1. It's a three-player draft: Can you win without one of the first three picks in your draft? Yes -- several people won their leagues in 2008 without Michael Phelps. But it will be a lot easier if you can draft Phelps, Ryan Lochte or Missy "The Missile" Franklin. Each of them is projected to win 7 medals, making them likely to score at least 10 more points than the fourth pick. It could be a huge advantage. It's a no-brainer that these should be the first three picks -- the only question is what the order should be. The Phelps-Lochte showdown has been well-publicized. If you have a strong feeling about who is likely to come out on top in London, take him No. 1. But if you think they might split the golds, you should consider taking Franklin first.

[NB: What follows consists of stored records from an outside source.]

(** *** Exact reals *)

Definition Rgtb (x y : R) : bool := if Rlt_dec y x then true else false.

(** [np.sign]: [1] for positive, [-1] for negative, [0] for zero. *)
Definition Rsign (x : R) : R :=
  if Rlt_dec 0 x then 1%R else if Rlt_dec x 0 then (-1)%R else 0%R.

#[export] Instance R_Dtype : Dtype R := {|
  zero := 0%R;
  half := 0.5%R;
  add := Rplus;
  mul := Rmult;
  absolute := Rabs;
  sign := Rsign;
  gt := Rgtb
|}.

(** *** binary64 *)

(** numpy's loop for floating [sign]:
    [x > 0 ? 1 : (x < 0 ? -1 : (x == 0 ? 0 : x))]; the last branch returns
    a NaN operand unchanged. *)
Definition fsign (x : float) : float :=
  if PrimFloat.ltb 0%float x then 1%float
  else if PrimFloat.ltb x 0%float then (-1)%float
  else if PrimFloat.eqb x 0%float then 0%float
  else x.

#[export] Instance float_Dtype : Dtype float := {|
  zero := 0%float;
  half := 0.5%float;
  add := PrimFloat.add;
  mul := PrimFloat.mul;
  absolute := PrimFloat.abs;
  sign := fsign;
  gt := fun x y => PrimFloat.ltb y x
|}.

(** ** Arrays *)

Record ndarray (T : Type) : Type := NDArray {
  shape : list nat;
  data : list T
}.
Arguments NDArray {T} shape data.
Arguments shape {T} n.
Arguments data {T} n.

(** A buffer holds exactly the product of the dimensions. *)
Definition well_shaped {T} (a : ndarray T) : Prop :=
  length (data a) = foldr Nat.mul 1%nat (shape a).

Section Numpy.
Context {T : Type} `{Dtype T}.

(** An elementwise operation keeps the shape and maps the buffer. *)
Definition elementwise (f : T -> T) (a : ndarray T) : ndarray T :=
  NDArray (shape a) (f <$> data a).

Definition np_abs : ndarray T -> ndarray T := elementwise absolute.
Definition np_sign : ndarray T -> ndarray T := elementwise sign.
(** [a ** 2] *)
Definition np_square : ndarray T -> ndarray T := elementwise square.
(** [c * a] for a scalar [c]: the scalar is broadcast to every element. *)
Definition scalar_mul (c : T) : ndarray T -> ndarray T := elementwise (mul c).

(** [np.sum(a)] with no axis: all elements, accumulated from zero in
    buffer order. *)
Definition np_sum (a : ndarray T) : T := fold_left add (data a) zero.

(** [a + b] on arrays.  Equal shapes add element by element.  For
    unequal shapes numpy either broadcasts or raises [ValueError]; only
    the latter is modelled, and no method below reaches that branch (both
    operands are elementwise images of the same parameter). *)
Definition np_add (a b : ndarray T) : result (ndarray T) :=
  if decide (shape a = shape b)
  then Ok (NDArray (shape a) (zip_with add (data a) (data b)))
  else Raise (ValueError "operands could not be broadcast together").
End Numpy.

(** ** The penalty classes *)

Module L1Penalty.
Section Defs.
Context {T : Type} `{Dtype T}.

Record t : Type := Build { coefficient : T }.

(** [assert coefficient > 0.0, "..."; self.coefficient = coefficient] *)
Definition __init__ (coefficient : T) : result t :=
  if gt coefficient zero
  then Ok (Build coefficient)
  else Raise (AssertionError "Penalty coefficient must be positive.").

(** [self.coefficient * np.sum(np.abs(parameter))] *)
Definition __call__ (self : t) (parameter : ndarray T) : T :=
  mul (coefficient self) (np_sum (np_abs parameter)).

(** [self.coefficient * np.sign(parameter)] *)
Definition grad (self : t) (parameter : ndarray T) : ndarray T :=
  scalar_mul (coefficient self) (np_sign parameter).
End Defs.
Arguments t T : clear implicits.
End L1Penalty.

Module L2Penalty.
Section Defs.
Context {T : Type} `{Dtype T}.

Record t : Type := Build { coefficient : T }.

Definition __init__ (coefficient : T) : result t :=
  if gt coefficient zero
  then Ok (Build coefficient)
  else Raise (AssertionError "Penalty coefficient must be positive.").

(** [0.5 * self.coefficient * np.sum(parameter**2)] *)
Definition __call__ (self : t) (parameter : ndarray T) : T :=
  mul (mul half (coefficient self)) (np_sum (np_square parameter)).

(** [self.coefficient * parameter] *)
Definition grad (self : t) (parameter : ndarray T) : ndarray T :=
  scalar_mul (coefficient self) parameter.
End Defs.
Arguments t T : clear implicits.
End L2Penalty.

Module L1L2MixPenalty.
Section Defs.
Context {T : Type} `{Dtype T}.

Record t : Type := Build { l1_coefficient : T; l2_coefficient : T }.

(** Two plain assignments; no assertion. *)
Definition __init__ (l1_coefficient l2_coefficient : T) : result t :=
  Ok (Build l1_coefficient l2_coefficient).
(** A read of [k] on an object whose own property [k] is [own]: the own
    property, else the inherited one. *)
Definition read_property (own : option jsvalue) (k : jsstring) : property_read :=
  match own with
  | Some (JNumber n) => ReadNumber n
  | Some (JString s) => ReadString s
  | None =>
      match inherited_text k with
      | Some text => ReadInherited text
      | None => ReadUndefined
      end
  end.

(** [obj[k]] *)
Definition get (obj : gmap jsstring jsvalue) (k : jsstring) : property_read :=
  read_property (obj !! k) k.

(** [(x || 0) + 1]: a function or an object is truthy and [+] makes a
    string of it; a string other than [""] is truthy and [+] appends
    ["1"]. *)
Definition or_zero_plus_one (x : property_read) : jsvalue :=
  match x with
  | ReadUndefined => JNumber (0 + 1)
  | ReadNumber n => JNumber ((if n =? 0 then 0 else n) + 1)
  | ReadString s =>
      if truthy_string s then JString (s ++ js "1") else JNumber (0 + 1)
  | ReadInherited text => JString (text ++ js "1")
  end.

(** [obj[k] = v]: an own property is created or overwritten, except for
    [__proto__], whose setter ignores a value that is not an object. *)
Definition assign (k : jsstring) (v : jsvalue) (obj : gmap jsstring jsvalue)
    : gmap jsstring jsvalue :=
  if bool_decide (k = js "__proto__") then obj else <[k := v]> obj.

(** [obj[k] = (obj[k] || 0) + 1] on a plain object keyed by strings. *)
Definition increment_property (k : jsstring) (obj : gmap jsstring jsvalue)
    : gmap jsstring jsvalue :=
  assign k (or_zero_plus_one (get obj k)) obj.

(** [x || 0] on a counter read from an object. *)
Definition or_zero (o : option Z) : Z :=
  match o with
  | None => 0
  | Some n => if n =? 0 then 0 else n
  end.

(** [obj[k] = (obj[k] || 0) + 1] on [statusCodes], whose keys are numbers
    and so never name a property of [Object.prototype]. *)
Definition increment `{Countable K} (k : K) (obj : gmap K Z) : gmap K Z :=
  <[k := or_zero (obj !! k) + 1]> obj.

Definition count_by_method (req : NetworkRequest) (r : RequestReport)
    : RequestReport :=
  {| totalRequests := totalRequests r;
     requestsByMethod := increment_property (method req) (requestsByMethod r);
     requestsByDomain := requestsByDomain r;
     requestsByType := requestsByType r;
     statusCodes := statusCodes r |}.

Definition count_domain (domain : jsstring) (r : RequestReport)
    : RequestReport :=
  {| totalRequests := totalRequests r;
     requestsByMethod := requestsByMethod r;
     requestsByDomain := increment_property domain (requestsByDomain r);
     requestsByType := requestsByType r;
     statusCodes := statusCodes r |}.

(** The [if]/[else if] chain on [req.url.includes(...)]. *)
Definition count_type (u : jsstring) (t : RequestsByType) : RequestsByType :=
  if includes u (js "api") || includes u (js "data") then
    {| api := api t + 1; data := data t; assets := assets t; other := other t |}
  else if includes u (js ".js") || includes u (js ".css")
          || includes u (js ".png") || includes u (js ".jpg") then
    {| api := api t; data := data t; assets := assets t + 1; other := other t |}
  else if includes u (js "match") || includes u (js "live") then
    {| api := api t; data := data t + 1; assets := assets t; other := other t |}
  else
    {| api := api t; data := data t; assets := assets t; other := other t + 1 |}.

Definition count_by_type (req : NetworkRequest) (r : RequestReport)
    : RequestReport :=
  {| totalRequests := totalRequests r;
     requestsByMethod := requestsByMethod r;
     requestsByDomain := requestsByDomain r;
     requestsByType := count_type (url req) (requestsByType r);
     statusCodes := statusCodes r |}.

Definition count_by_status (req : NetworkRequest) (r : RequestReport)
    : RequestReport :=
  if truthy_opt_number (status req) then
    match status req with
    | Some s =>
        {| totalRequests := totalRequests r;
           requestsByMethod := requestsByMethod r;
           requestsByDomain := requestsByDomain r;
           requestsByType := requestsByType r;
           statusCodes := increment s (statusCodes r) |}
    | None => r
    end
  else r.

Section WithURL.

(** The platform's URL parser: [URL_hostname s = Some h] when
    [new URL(s)] succeeds and its [hostname] is [h], [None] when the
    constructor throws. *)
Variable URL_hostname : jsstring → option jsstring.

Definition new_URL_hostname (s : jsstring) : completion jsstring :=
  match URL_hostname s with
  | Some h => Normal h
  | None => Throw (TypeError_InvalidURL s)
  end.

(** [try { ... } catch (e) { }] around the domain count. *)
Definition count_by_domain (req : NetworkRequest) (r : RequestReport)
    : completion RequestReport :=
  try_catch
    (domain ← new_URL_hostname (url req);
     mret (count_domain domain r))
    (λ _, mret r).

(** The body of [allRequests.forEach]. *)
Definition report_step (r : RequestReport) (req : NetworkRequest)
    : completion RequestReport :=
  r ← mret (count_by_method req r);
  r ← count_by_domain req r;
  r ← mret (count_by_type req r);
  mret (count_by_status req r).

Fixpoint forEach (reqs : list NetworkRequest) (r : RequestReport)
    : completion RequestReport :=
  match reqs with
  | [] => mret r
  | req :: reqs' => r' ← report_step r req; forEach reqs' r'
  end.

Definition empty_report (allRequests : list NetworkRequest) : RequestReport :=
  {| totalRequests := Z.of_nat (length allRequests);
     requestsByMethod := ∅;
     requestsByDomain := ∅;
     requestsByType := {| api := 0; data := 0; assets := 0; other := 0 |};
     statusCodes := ∅ |}.

(** The report generated from the collected requests. *)
Definition requestReport (allRequests : list NetworkRequest)
    : completion RequestReport :=
  forEach allRequests (empty_report allRequests).

End WithURL.

End ReportAggregator.

(** ** Statements of the specification, and sample inputs *)

Module Spec.
Import Validators NetworkObserver ReportAggregator.

(** *** Validators *)

(** "home/away team names are non-empty strings and a date is present" *)
Definition validateMatch_spec {number} (m : Match number) : Prop :=
  homeTeam m ≠ [] ∧ awayTeam m ≠ [] ∧ date m ≠ [].

(** "has no scores and a non-empty time string" *)
Definition upcoming_invariant {number} (m : Match number) : Prop :=
  (homeScore m = None ∧ awayScore m = None) ∧
  ∃ t, time m = Some t ∧ t ≠ [].

(** [{homeTeam: "A", awayTeam: "B", date: "2024-01-01"}] *)
Definition match_A_B : Match Z :=
  {| homeTeam := js "A"; awayTeam := js "B";
     homeScore := None; awayScore := None;
     date := js "2024-01-01"; time := None; state := None; link := None |}.

(** [{homeTeam: "", awayTeam: "B", date: "x"}] *)
Definition match_empty_home : Match Z :=
  {| homeTeam := js ""; awayTeam := js "B";
     homeScore := None; awayScore := None;
     date := js "x"; time := None; state := None; link := None |}.

(** [{homeTeam: " ", awayTeam: "B", date: "x"}] *)
Definition match_blank_home : Match Z :=
  {| homeTeam := js " "; awayTeam := js "B";
     homeScore := None; awayScore := None;
     date := js "x"; time := None; state := None; link := None |}.

(** [{homeTeam: "A", awayTeam: "B", homeScore: 2, date: "x", time: "20:00"}] *)
Definition match_half_scored : Match Z :=
  {| homeTeam := js "A"; awayTeam := js "B";
     homeScore := Some 2; awayScore := None;
     date := js "x"; time := Some (js "20:00"); state := None; link := None |}.

(** [{homeTeam: "A", awayTeam: "B", homeScore: 2, awayScore: 1, date: "x"}] *)
Definition match_scored : Match Z :=
  {| homeTeam := js "A"; awayTeam := js "B";
     homeScore := Some 2; awayScore := Some 1;
     date := js "x"; time := None; state := None; link := None |}.

(** [{homeTeam: "A", awayTeam: "B", date: "x", time: "20:00"}] *)
Definition match_scheduled : Match Z :=
  {| homeTeam := js "A"; awayTeam := js "B";
     homeScore := None; awayScore := None;
     date := js "x"; time := Some (js "20:00"); state := None; link := None |}.

(** *** Network observer *)

(** "the earliest unmatched record with matching URL (no responseTime yet
    assigned)": the test the specification describes. *)
Definition unmatched (response : Response) (req : NetworkRequest) : Prop :=
  url req = response_url response ∧ responseTime req = None.

#[global] Instance unmatched_dec response req : Decision (unmatched response req).
Proof. unfold unmatched. apply _. Defined.

(** The response listener as the specification describes it. *)
Definition on_response_spec (now : Z) (response : Response)
    (networkRequests : list NetworkRequest) : list NetworkRequest :=
  match list_find (unmatched response) networkRequests with
  | Some (i, request) => <[i := resolve now response request]> networkRequests
  | None => networkRequests
  end.

(** The response is matched to the record [request] at index [i]. *)
Definition matched_to (response : Response)
    (networkRequests : list NetworkRequest) (i : nat)
    (request : NetworkRequest) : Prop :=
  list_find (λ req, find_pred response req = true) networkRequests
    = Some (i, request).

(** "the response carried a ... header" *)
Definition carried (response : Response) (name : jsstring) : Prop :=
  is_Some (response_headers response !! name).


(** "the record's cached flag is true iff the response carried a
    cache-control or etag header", for the record matched. *)
Definition cached_iff_carried (now : Z) (response : Response)
    (networkRequests : list NetworkRequest) : Prop :=
  ∀ i request, matched_to response networkRequests i request →
    ∃ request', on_response now response networkRequests !! i = Some request' ∧
      (cached request' = Some true ↔
       carried response (js "cache-control") ∨ carried response (js "etag")).
(** * AI Job Finder: the search session, the reveal loop, pagination and
      the saved-jobs store

    A shallow embedding of [App.tsx] (state, handlers and the asynchronous
    [fetchJobs]), of the [Pagination] component, of [findJobs] of the
    Gemini service and of the submit guard of [SearchBar], followed by the
    properties established about them. *)

From stdpp Require Import base numbers list strings pretty.
From Stdlib Require Import Ascii.

Local Open Scope Z_scope.
Set Warnings "-register-all".

(** ** JavaScript primitives used by the application *)

Module JS.

(** [Array.prototype.slice(start, end)] on integer arguments: a negative
    index counts from the end of the array, both indices are clipped to
    the array bounds, and the result is empty when the clipped end does
    not exceed the clipped start. *)
Definition relative_index (len i : Z) : Z :=
  if i <? 0 then Z.max (len + i) 0 else Z.min i len.

Definition slice {A : Type} (start end_ : Z) (arr : list A) : list A :=
  let len := Z.of_nat (length arr) in
  let k := relative_index len start in
  let final := relative_index len end_ in
  take (Z.to_nat (final - k)) (drop (Z.to_nat k) arr).

(** [Math.ceil(a / b)] for an integer [a] and a positive integer [b]. The
    quotient of two array-sized integers is rounded correctly by the
    floating-point division, so that its ceiling is the integer ceiling
    of the exact quotient. *)
Definition Math_ceil_div (a b : Z) : Z := - ((- a) / b).

(** [x || null] on a value that is a string or [undefined]: the empty
    string is falsy as well. *)
Definition or_null (x : option string) : option string :=
  match x with
  | Some s => if decide (s = "") then None else Some s
  | None => None
  end.

(** What a [throw] carries: an [Error] object with its message, or any
    other value. *)
Inductive Thrown : Type :=
| ErrorObj (message : string)
| OtherValue.

(** A settled promise, also used for the completion of a [try] block. *)
Inductive Settled (A : Type) : Type :=
| Fulfilled (v : A)
| Rejected (e : Thrown).
Global Arguments Fulfilled {A} v.
Global Arguments Rejected {A} e.

(** Truthiness of a value that is a string or [null]: the empty string
    is falsy as well. *)
Definition truthy (x : option string) : bool :=
  match x with
  | Some s => negb (bool_decide (s = ""))
  | None => false
  end.

(** [hay.includes(needle)]. *)
Fixpoint includes (needle hay : string) : bool :=
  if String.prefix needle hay then true
  else match hay with
       | String _ rest => includes needle rest
       | EmptyString => false
       end.

(** [s.split(sep)] for a separator of one character: the pieces between
    the separators, in order; a text without separator is its only piece. *)
Fixpoint split (sep : ascii) (s : string) : list string :=
  match s with
  | EmptyString => [EmptyString]
  | String c rest =>
      if Ascii.eqb c sep then EmptyString :: split sep rest
      else match split sep rest with
           | piece :: pieces => String c piece :: pieces
           | [] => [String c EmptyString]
           end
  end.

(** The line feed written [\n] in a JavaScript string. *)
Definition newline : string := String (ascii_of_nat 10) EmptyString.

(** [error instanceof Error ? error.message : fallback]. *)
Definition message_or (fallback : string) (error : Thrown) : string :=
  match error with
  | ErrorObj message => message
  | OtherValue => fallback
  end.

End JS.

(** ** types.ts *)

Module Types.

(** [export interface Job]. The field [type] is declared as the union of
    the four employment kinds; at run time it is whatever string the
    service or the store delivered, hence a string here. [salaryRange] is
    optional. *)
Record Job : Type := mkJob {
  id : string;
  title : string;
  company : string;
  location : string;
  type : string;
  description : string;
  skills : list string;
  salaryRange : option string
}.

(** [export interface SearchFilters]: the six fields that [SearchBar]
    submits. *)
Record SearchFilters : Type := mkFilters {
  query : string;
  f_location : string;
  f_type : string;
  salary : string;
  workLocation : string;
  industry : string
}.

(** [enum InsightType]. *)
Inductive InsightType : Type := SUMMARY | SKILLS | COVER_LETTER.

#[global] Instance InsightType_eq_dec : EqDecision InsightType.
Proof. solve_decision. Defined.

End Types.

(** ** Pagination.tsx *)

Module Pagination.

(** [handlePrevious]: the page handed to [onPageChange], if it is called. *)
Definition handlePrevious (currentPage : Z) : option Z :=
  if 1 <? currentPage then Some (currentPage - 1) else None.

(** [handleNext]. *)
Definition handleNext (currentPage totalPages : Z) : option Z :=
  if currentPage <? totalPages then Some (currentPage + 1) else None.

(** [for (let i = 1; i <= totalPages; i++) pageNumbers.push(i)]. *)
Definition pageNumbers (totalPages : Z) : list Z :=
  seqZ 1 totalPages.
Lemma skip_space_head fp c fp' : skip_space fp = c :: fp' → isspace c = false.
Proof.
  induction fp as [|c' fp IH]; [done|]. simpl.
  destruct (isspace c') eqn:Ec'; [done|]. by intros [= -> _].
Qed.

Lemma fscanf_s63_None fp fp1 :
  fscanf_s63 fp = (None, fp1) → skip_space fp = [] ∧ fp1 = [].
Proof.
  unfold fscanf_s63. destruct (skip_space fp) as [|c fp']; [by intros [= <-]|].
  by destruct (read_word 63 (c :: fp')).
Qed.

Lemma fscanf_s63_Some fp buf fp1 :
  fscanf_s63 fp = (Some buf, fp1) → (length fp1 < length fp)%nat.
Proof.
  unfold fscanf_s63. pose proof (skip_space_length fp) as Hskip.
  destruct (skip_space fp) as [|c fp'] eqn:E; [done|].
  apply skip_space_head in E.
  change 63%nat with (S 62). rewrite read_word_S by done.
  pose proof (read_word_length 62 fp') as Hlen.
  intros Heq. apply (f_equal snd) in Heq. cbn [snd] in Heq. subst fp1.
  cbn [length] in Hskip. lia.
Qed.

Lemma fscanf_s63_skip c fp :
  isspace c = true → fscanf_s63 (c :: fp) = fscanf_s63 fp.
Proof. intros Hc. unfold fscanf_s63. simpl. by rewrite Hc. Qed.

Lemma read_word_word w tok rest :
  Forall (λ c, isspace c = false ∧ c ≠ NUL) tok → (length tok ≤ w)%nat →
  word_boundary rest → read_word w (tok ++ rest) = (tok, rest).
Proof.
  intros Htok. revert w.
  induction Htok as [|c tok [Hc _] _ IH]; intros w Hlen Hrest.
  - destruct w, rest as [|c rest]; simpl in *; try done. by rewrite Hrest.
  - destruct w as [|w]; cbn [length] in Hlen; [lia|].
    cbn [app]. rewrite read_word_S, IH by (done || lia). done.
Qed.

Lemma fscanf_s63_word tok rest :
  is_word tok → word_boundary rest →
  fscanf_s63 (tok ++ rest) = (Some tok, rest).
Proof.
  intros (Hne & Htok & Hlen) Hrest. unfold fscanf_s63.
  destruct tok as [|c tok]; [done|].
  pose proof (Forall_inv Htok) as [Hc _].
  cbn [app skip_space]. rewrite Hc.
  change (c :: tok ++ rest) with ((c :: tok) ++ rest).
  by rewrite (read_word_word 63 (c :: tok) rest).
Qed.

Lemma c_string_word tok :
  Forall (λ c, isspace c = false ∧ c ≠ NUL) tok → c_string tok = tok.
Proof.
  induction 1 as [|c tok [_ Hc] _ IH]; simpl; [done|].
  case_decide; [done|]. by rewrite IH.
Qed.

(** ** The codec: loading *)

Lemma load_fuel_skip n c fp :
  isspace c = true → load_fuel n (c :: fp) = load_fuel n fp.
Proof. intros Hc. destruct n; simpl; [done|]. by rewrite fscanf_s63_skip. Qed.

Lemma load_fuel_mono n m fp res :
  load_fuel n fp = Some res → (n ≤ m)%nat → load_fuel m fp = Some res.
Proof.
  revert m fp res. induction n as [|n IH]; intros m fp res; [done|].
  intros Hload Hle. destruct m as [|m]; [lia|].
  cbn [load_fuel] in *.
  destruct (fscanf_s63 fp) as [[buf|] fp1]; [|done].
  case_decide; [done|].
  destruct (load_fuel n fp1) as [[l fp2]|] eqn:El; [|done].
  rewrite (IH m _ _ El) by lia.
  destruct (load_fuel n fp2) as [[r fp3]|] eqn:Er; [|done].
  by rewrite (IH m _ _ Er) by lia.
Qed.

Lemma load_fuel_total n fp :
  (length fp < n)%nat →
  ∃ t rest, load_fuel n fp = Some (t, rest) ∧ (length rest ≤ length fp)%nat.
Proof.
  revert fp. induction n as [|n IH]; intros fp Hlen; [lia|].
  cbn [load_fuel].
  destruct (fscanf_s63 fp) as [[buf|] fp1] eqn:Escan.
  - apply fscanf_s63_Some in Escan.
    case_decide; [exists NULL, fp1; split; [done|lia]|].
    destruct (IH fp1) as (l & fp2 & -> & Hl); [lia|].
    destruct (IH fp2) as (r & fp3 & -> & Hr); [lia|].
    eexists _, _. split; [done|lia].
  - apply fscanf_s63_None in Escan as [_ ->].
    exists NULL, []. split; [done|simpl; lia].
Qed.

(** The fuel [load_tree_preorder] starts with is never used up. *)
Lemma load_tree_preorder_total fp :
  ∃ t rest, load_tree_preorder fp = Some (t, rest)
            ∧ (length rest ≤ length fp)%nat.
Proof. apply load_fuel_total. lia. Qed.

Lemma load_fuel_enough n fp :
  (length fp < n)%nat → load_fuel n fp = load_tree_preorder fp.
Proof.
  intros Hlen. destruct (load_tree_preorder_total fp) as (t & rest & Hload & _).
  rewrite Hload. unfold load_tree_preorder in Hload.
  destruct (load_fuel_total n fp Hlen) as (t' & rest' & Hload' & _).
  rewrite Hload'.
  destruct (Nat.le_ge_cases n (S (length fp))) as [Hle|Hle].
  - apply (load_fuel_mono _ _ _ _ Hload') in Hle. congruence.
  - apply (load_fuel_mono _ _ _ _ Hload) in Hle. congruence.
Qed.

2. When in doubt, pick a swimmer early: It's no coincidence that 12 of the top 30 picks on our draft board are swimmers. The USA Swimming Team is strong, and you could get a steal in the second or third round by snagging someone from a relay team -- plus, you never know if a less-heralded swimmer might come up with a surprise medal in an individual event. If all the swimmers are off the board, look to the track team for the same reasons. The track team accounts for 11 of our top 30 picks.
3. Take a close look at the repeat Olympians: There are a lot of familiar names on the draft board: gold medalists May-Treanor/Walsh Jenning and Rogers/Dalhausser are back in beach volleyball, Dianna and Steven Lopez return in taekwondo, and decorated Olympian Natalie Coughlin made the USA Swimming Team again. Don't just draft based on their names. All have the possibility to win another medal (perhaps even gold), but you should consider that some have had difficult paths back to the Olympics. They are not the "locks" that they have been in the past.
4. In the later rounds, grab someone in multiple events if possible: As you get further in the draft, finding someone who is participating multiple events can be a huge advantage. If you are choosing between a projected bronze medalist in one of seven events and a projected bronze medalist in a single event, take the athlete with multiple events -- you never know what can happen. In this vein, the men's gymnastics squad is worth a look. John Orozco, Sam Mikulak, Jake Dalton, or Jonathan Horton might be worth a late round flyer.
5. If you want a super sleeper, consider a distance runner: Team USA has been getting better over the last few years at the distance running events. No U.S. runners are predicted to medal in long-distance events in London, but picking up Galen Rupp, Lopez Lomong or Shalane Flanagan late in your draft could yield some surprise points. And if long-distance running is not your cup of tea, consider a member of the U.S. mountain biking team. Team USA has been on the rise in recent competitions, and one of the riders could pull a surprise.